Alla luce dell’emergenza vissuta in queste settimane cosa deve cambiare nell’approccio complessivo al tema del governo del Servizio sanitario nazionale? Ho sentito da più parti chiedere il ritorno della sanità in capo allo Stato. Viceversa, se in Emilia-Romagna abbiamo retto in questi due mesi, soprattutto nel momento di picco dell’emergenza sanitaria da coronavirus, lo dobbiamo proprio alla sanità che qui abbiamo creato in 40 anni, a forte valenza pubblica, e a chi ci lavora, che non ringrazieremo mai abbastanza. Per questo ho difeso l’autonomia delle Regioni e non intendo arretrare di un passo. E qui i primi a protestare per un ritorno alla gestione nazionale della sanità regionale sarebbero i cittadini. Più che di rapporti istituzionali, è un problema di come si ricopre il ruolo al quale siamo chiamati. Dopodiché se ne esce insieme, come sistema Paese, con misure di respiro nazionale, collaborando al di là dei confini geografici e dei colori politici.
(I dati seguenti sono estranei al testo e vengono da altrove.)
(** The loop of [get_local_changes]; [changes] is the list built so far. *)
Fixpoint get_local_changes_loop (commits : list string)
    (known_changeids : KnownChangeIDs) (changes : list Change)
  : M (Uncaught + list Change) :=
  match commits with
  | [] => lift (ret changes)
  | commit :: commits' =>
      message ⇐ git (body_command commit);
      title ⇐ git (title_command commit);
      changeid ⇐ extract_changeid commit message;
      let change := (changeid, commit, title, message) in
      _ ⇐ write (plan_line known_changeids change);
      get_local_changes_loop commits' known_changeids (changes ++ [change])
  end.

(** [get_local_changes] *)
Definition get_local_changes (commits : list string)
    (known_changeids : KnownChangeIDs) : M (Uncaught + list Change) :=
  get_local_changes_loop commits known_changeids [].

Fixpoint for_each {A} (l : list A) (body : A → M (Uncaught + unit))
  : M (Uncaught + unit) :=
  match l with
  | [] => lift (ret tt)
  | x :: l' => _ ⇐ body x; for_each l' body
  end.

(** [get_changeids_to_delete]. The set is walked in the order of
    [elements]. *)
Definition get_changeids_to_delete (changes : list Change)
    (known_changeids : KnownChangeIDs) : M (Uncaught + gset ChangeId) :=
  let changeids_to_delete : gset ChangeId :=
    dom known_changeids ∖ list_to_set (change_id <$> changes) in
  _ ⇐ for_each (elements changeids_to_delete)
        (λ changeid, write (delete_line known_changeids changeid));
  lift (ret changeids_to_delete).

(** Lines 394-403 of [main]: the plan, and the end of a dry run. *)
Definition prepare (dry_run : bool) (commits : list string)
    (known_changeids : KnownChangeIDs)
  : M (Uncaught + (list Change * gset ChangeId)) :=
  _ ⇐ write (Status "Preparing stacked branches...");
  _ ⇐ write (Log "Stacked pull request plan:" "green");
  changes ⇐ get_local_changes commits known_changeids;
  changeids_to_delete ⇐ get_changeids_to_delete changes known_changeids;
  if dry_run then
    _ ⇐ write (Log "[orange]Finished (dry-run mode) :tada:[/]" "");
    lift (sys_exit 0)
  else lift (ret (changes, changeids_to_delete)).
C’è un tema centrale che è quello delle risorse da destinare alla sanità pubblica: sono da aumentare e dove prenderle? Questa è una delle principali lezioni che questa crisi ci consegna: bisogna investire tantissimo sul sistema sanitario pubblico, che cura tutti senza chiedere da dove vieni o quanti soldi hai in tasca. In Emilia-Romagna continueremo a farlo. Ora la priorità è sconfiggere il virus: non basta rallentarlo, va fermato. Tutti i nostri sforzi vanno concentrati in questa lotta. Nell’attesa di un vaccino, dovremo rivedere gran parte del nostro modello sociale ed economico e serviranno risorse straordinarie. Come ha detto Mario Draghi, andrà speso tutto ciò che sarà necessario, senza limiti contabili o di bilancio, e l’Europa su questo deve battere un segnale forte. Per questo ci penserei molto bene prima di rinunciare a 36 miliardi di euro messi a disposizione col meccanismo europeo Mes, senza alcuna condizione sulla restituzione, col solo vincolo di usarli per potenziare il nostro sistema sanitario pubblico nazionale. Apprezzo in ogni caso che quest’anno nell’accordo fatto dalle Regioni con il governo si sia aumentato di ben 4 miliardi il fondo per la sanità pubblica, che non succedeva da parecchi anni. Bisogna proseguire su questa strada.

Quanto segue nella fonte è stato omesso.